(* ===== verification/Api.v ===== *)
(** * Api: the client HTTP interface (src/internal/api/http.go)

    Requests arrive as the parts of them the handlers read; responses are the
    status, the Location header and the value that is encoded as JSON.  The
    handlers are generic in the store that executes commands, as they are in the
    source: [Handler] is their instance on the standalone database, and
    [ClusterHandler] on a node, whose [Execute] and [Get] wait for the cluster
    and are here computations on whatever state the cluster has. *)

From Stdlib Require Import Strings.Ascii Strings.String.
From stdpp Require Import base numbers list gmap strings fin_maps options.
From S2P Require Import Prelude Effects Bytes StateMachine Wal Journal Store Codec Events Node Database Urls Http.

Local Open Scope Z_scope.
#[local] Set Default Proof Using "Type*".

Record writeRequest := mkWriteRequest {
  wr_ClientID : string;
  wr_RequestID : N;
  wr_Value : option string;
  wr_Expected : option string;
}.

(** What is encoded: [V] are the values the caller provides. *)
Inductive payload (V : Type) :=
  | PEmpty
  | PAlive
  | PValue (v : V)
  | PResult (r : Result)
  | PError (code message : string)
  | PNotLeader (id url : string).
Arguments PEmpty {_}. Arguments PAlive {_}. Arguments PValue {_} _. Arguments PResult {_} _.
Arguments PError {_} _ _. Arguments PNotLeader {_} _ _.

Section handlers.
Context {V C : Type}.

Definition respond (status : Z) (value : payload V) : response (payload V) := mkResponse status "" value.

Definition apiError (status : Z) (code message : string) : response (payload V) :=
  respond status (PError code message).

Definition handleError (err : error) : response (payload V) :=
  if error_is is_ErrInvalid err then apiError 400 "invalid_command" (Error err)
  else if error_is is_ErrStale err then apiError 409 "stale_request" (Error err)
  else if error_is is_ErrReused err then apiError 409 "request_id_reused" (Error err)
  else apiError 503 "storage_unavailable"
    "storage unavailable; outcome may be unknown, restart and retry the same request".

Definition handleRequestError (uri : string) (err : error) : response (payload V) :=
  match as_NotLeader err with
  | Some (id, url) =>
    if bool_decide (url ≠ "") then mkResponse 307 (url +:+ uri) (PNotLeader id url)
    else apiError 503 "leader_unknown" "leader election in progress; retry the same request"
  | None =>
    if error_is is_ErrNoQuorum err then apiError 503 "no_quorum" (Error err) else handleError err
  end.

(** ** The handlers *)

Context {S : Type} `{HM : ServeMux, HJ : JsonStream, HW : Json writeRequest}.
Context (execute : C → Command → M S (Result * option error)).
Context (get_key : C → string → M S (string * bool * option error)).
Context (status : M S V).

Definition get_handler (key : string) (r : request C) : M S (response (payload V)) :=
  if (1024 <? strlenN key)%N
  then mret (apiError 400 "invalid_key" "key exceeds 1024 bytes")
  else
    '(value, found, err) ← get_key (r_Context r) key;
    match err with
    | Some err => mret (handleRequestError (r_URI r) err)
    | None =>
      mret (respond (if (found : bool) then 200 else 404) (PResult (mkResult value found false false)))
    end.

(** The checks of the fields a command may and must have. *)
Definition missing_field (operation : string) (body : writeRequest) : bool :=
  (bool_decide (operation = "SET") || bool_decide (operation = "CAS")) && bool_decide (wr_Value body = None) ||
  bool_decide (operation = "CAS") && bool_decide (wr_Expected body = None).

Definition unexpected_field (operation : string) (body : writeRequest) : bool :=
  bool_decide (operation = "DELETE") && (bool_decide (wr_Value body ≠ None) || bool_decide (wr_Expected body ≠ None)) ||
  bool_decide (operation = "SET") && bool_decide (wr_Expected body ≠ None).

Definition write_command (operation key : string) (body : writeRequest) : Command :=
  mkCommand (wr_ClientID body) (wr_RequestID body) operation key
    (default "" (wr_Value body)) (default "" (wr_Expected body)).

(** The body's command, or the refusal. *)
Definition read_command (operation key : string) (r : request C) : response (payload V) + Command :=
  match decode_one (apiError 400 "invalid_json" "expected a JSON command body")
          (apiError 400 "invalid_json" "body must contain exactly one JSON object")
          (MaxBytesReader 16777216 (r_Body r)) with
  | inl refusal => inl refusal
  | inr body =>
    if missing_field operation body
    then inl (apiError 400 "invalid_command" "value is required; CAS also requires expected")
    else if unexpected_field operation body
    then inl (apiError 400 "invalid_command" "unexpected value or expected field")
    else inr (write_command operation key body)
  end.

Definition write_response (uri : string) (x : Result * option error) : response (payload V) :=
  match x.2 with
  | Some err => handleRequestError uri err
  | None => respond (if r_Conflict x.1 then 409 else 200) (PResult x.1)
  end.

Definition write (operation key : string) (r : request C) : M S (response (payload V)) :=
  match read_command operation key r with
  | inl refusal => mret refusal
  | inr command => x ← execute (r_Context r) command; mret (write_response (r_URI r) x)
  end.

(** [/v1/kv/{key}] and, with [true], [/v1/kv/{key}/cas]: a wildcard matches a
    segment that is not empty. *)
Definition key_segment (segs : list string) : option (string * bool) :=
  match segs with
  | [v1; kv; key] =>
    if bool_decide (v1 = "v1") && bool_decide (kv = "kv") && bool_decide (key ≠ "")
    then Some (key, false) else None
  | [v1; kv; key; cas] =>
    if bool_decide (v1 = "v1") && bool_decide (kv = "kv") && bool_decide (key ≠ "") && bool_decide (cas = "cas")
    then Some (key, true) else None
  | _ => None
  end.

(** The patterns that match the path: a method and what it serves.  A pattern
    for GET serves HEAD too. *)
Definition patterns (segs : list string) : list (string * (request C → M S (response (payload V)))) :=
  if bool_decide (segs = ["health"]) then [("GET", λ _, mret (respond 200 PAlive))]
  else if bool_decide (segs = ["v1"; "status"]) then [("GET", λ _, v ← status; mret (respond 200 (PValue v)))]
  else
    match key_segment segs with
    | Some (key, false) => [("GET", get_handler key); ("PUT", write "SET" key); ("DELETE", write "DELETE" key)]
    | Some (key, true) => [("POST", write "CAS" key)]
    | None => []
    end.

Definition serves (method : string) (p : string * (request C → M S (response (payload V)))) : bool :=
  bool_decide (p.1 = method) || bool_decide (p.1 = "GET") && bool_decide (method = "HEAD").

Definition handler (r : request C) : M S (response (payload V)) :=
  if unclean r
  then mret (mkResponse moved (cleanPath (r_Path r)) PEmpty)
  else
    let ps := patterns (matched_segments (r_Path r)) in
    match List.find (serves (r_Method r)) ps with
    | Some (_, h) => h r
    | None => mret (respond (if bool_decide (ps = []) then 404 else 405) PEmpty)
    end.

End handlers.

(** ** [Handler]: the standalone server *)

Section standalone.
Context {C : Type} `{HC : Codec Command, HM : ServeMux, HJ : JsonStream, HW : Json writeRequest}.

Record standalone_status := mkStandaloneStatus {
  so_NodeID : string;
  so_Mode : string;
  so_Stats : DatabaseStats;
}.

Definition database_execute (_ : C) (c : Command) : M (Database * Disk) (Result * option error) :=
  Database.Execute c.
Definition database_get (_ : C) (key : string) : M (Database * Disk) (string * bool * option error) :=
  gets (λ s, Database.Get s.1 key).
Definition database_status (nodeID : string) : M (Database * Disk) standalone_status :=
  gets (λ s, mkStandaloneStatus nodeID "standalone" (Database.Stats s.1)).

Definition Handler (nodeID : string) (r : request C) : M (Database * Disk) (response (payload standalone_status)) :=
  handler database_execute database_get (database_status nodeID) r.

End standalone.

(** ** [ClusterHandler] and [AdminHandler]: a node of a cluster *)

(** [strconv.ParseUint] in base ten, without its error: 0 for what is no number,
    the largest for what is too large. *)
Fixpoint parse_digits (s : string) (n : N) : option N :=
  match s with
  | EmptyString => Some n
  | String c s' =>
    if ascii_between "0" "9" c
    then parse_digits s' (10 * n + N.of_nat (nat_of_ascii c - 48))%N
    else None
  end.

Definition ParseUint (s : string) : N :=
  if bool_decide (s = "") then 0%N
  else match parse_digits s 0 with
       | None => 0%N
       | Some n => if (n <? two64)%N then n else (two64 - 1)%N
       end.

Section cluster.
Context {C V S : Type} `{HM : ServeMux, HJ : JsonStream, HW : Json writeRequest}.
Context (node_execute : C → Command → M S (Result * option error)).
Context (node_get : C → string → M S (string * bool * option error)).
Context (node_status : M S V) (node_inspect : N → M S V).

Definition ClusterHandler (r : request C) : M S (response (payload V)) :=
  if unclean r
  then mret (mkResponse moved (cleanPath (r_Path r)) PEmpty)
  else if bool_decide (matched_segments (r_Path r) = ["v1"; "inspect"]) &&
          (bool_decide (r_Method r = "GET") || bool_decide (r_Method r = "HEAD"))
  then v ← node_inspect (ParseUint (r_After r)); mret (respond 200 (PValue v))
  else handler node_execute node_get node_status r.

End cluster.

Section admin.
Context {C J : Type} `{Journal J, Codec record}.

Definition AdminHandler (token : string) (r : request C) : M (Node J) (response (payload Status)) :=
  if bool_decide (token = "") || bool_decide (r_Header r "X-ShardZero-Admin" ≠ token)
  then mret (apiError 403 "forbidden" "admin token required")
  else if bool_decide (r_Method r ≠ "POST") then mret (respond 405 PEmpty)
  else if bool_decide (PathUnescape (r_Path r) = Some "/admin/pause") then
    SetPaused true ;; s ← gets statusLocked; mret (respond 200 (PValue s))
  else if bool_decide (PathUnescape (r_Path r) = Some "/admin/resume") then
    SetPaused false ;; s ← gets statusLocked; mret (respond 200 (PValue s))
  else mret (respond 404 PEmpty).

End admin.

(** ** What a status says *)

(** An error that is none of the program's refusals. *)
Definition system_error (e : error) : bool :=
  negb (bool_decide (is_Some (as_NotLeader e)) || error_is is_ErrNoQuorum e || error_is is_ErrInvalid e ||
        error_is is_ErrStale e || error_is is_ErrReused e).

Lemma Check_error m c r dup e :
  Check m c = (r, dup, Some e) →
  (∃ msg, e = ErrInvalid msg) ∨ e = ErrStale ∨ e = ErrReused.
Proof.
  unfold Check. destruct (Validate c) as [e'|] eqn:Hv.
  - intros [= <- <- <-]. left. revert Hv. unfold Validate. repeat case_match; try done; intros [= <-]; by eexists.
  - destruct (sessions m !! c_ClientID c); [|done]. repeat case_match; try done; intros [= <- <- <-]; auto.
Qed.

Your assignment:
Transcribe the lines above between the line holding "End standalone." and the line holding "else mret (respond 404 PEmpty).", inclusive, exactly as they stand and with nothing added.

Expected answer:
End standalone.

(** ** [ClusterHandler] and [AdminHandler]: a node of a cluster *)

(** [strconv.ParseUint] in base ten, without its error: 0 for what is no number,
    the largest for what is too large. *)
Fixpoint parse_digits (s : string) (n : N) : option N :=
  match s with
  | EmptyString => Some n
  | String c s' =>
    if ascii_between "0" "9" c
    then parse_digits s' (10 * n + N.of_nat (nat_of_ascii c - 48))%N
    else None
  end.

Definition ParseUint (s : string) : N :=
  if bool_decide (s = "") then 0%N
  else match parse_digits s 0 with
       | None => 0%N
       | Some n => if (n <? two64)%N then n else (two64 - 1)%N
       end.

Section cluster.
Context {C V S : Type} `{HM : ServeMux, HJ : JsonStream, HW : Json writeRequest}.
Context (node_execute : C → Command → M S (Result * option error)).
Context (node_get : C → string → M S (string * bool * option error)).
Context (node_status : M S V) (node_inspect : N → M S V).

Definition ClusterHandler (r : request C) : M S (response (payload V)) :=
  if unclean r
  then mret (mkResponse moved (cleanPath (r_Path r)) PEmpty)
  else if bool_decide (matched_segments (r_Path r) = ["v1"; "inspect"]) &&
          (bool_decide (r_Method r = "GET") || bool_decide (r_Method r = "HEAD"))
  then v ← node_inspect (ParseUint (r_After r)); mret (respond 200 (PValue v))
  else handler node_execute node_get node_status r.

End cluster.

Section admin.
Context {C J : Type} `{Journal J, Codec record}.

Definition AdminHandler (token : string) (r : request C) : M (Node J) (response (payload Status)) :=
  if bool_decide (token = "") || bool_decide (r_Header r "X-ShardZero-Admin" ≠ token)
  then mret (apiError 403 "forbidden" "admin token required")
  else if bool_decide (r_Method r ≠ "POST") then mret (respond 405 PEmpty)
  else if bool_decide (PathUnescape (r_Path r) = Some "/admin/pause") then
    SetPaused true ;; s ← gets statusLocked; mret (respond 200 (PValue s))
  else if bool_decide (PathUnescape (r_Path r) = Some "/admin/resume") then
    SetPaused false ;; s ← gets statusLocked; mret (respond 200 (PValue s))
  else mret (respond 404 PEmpty).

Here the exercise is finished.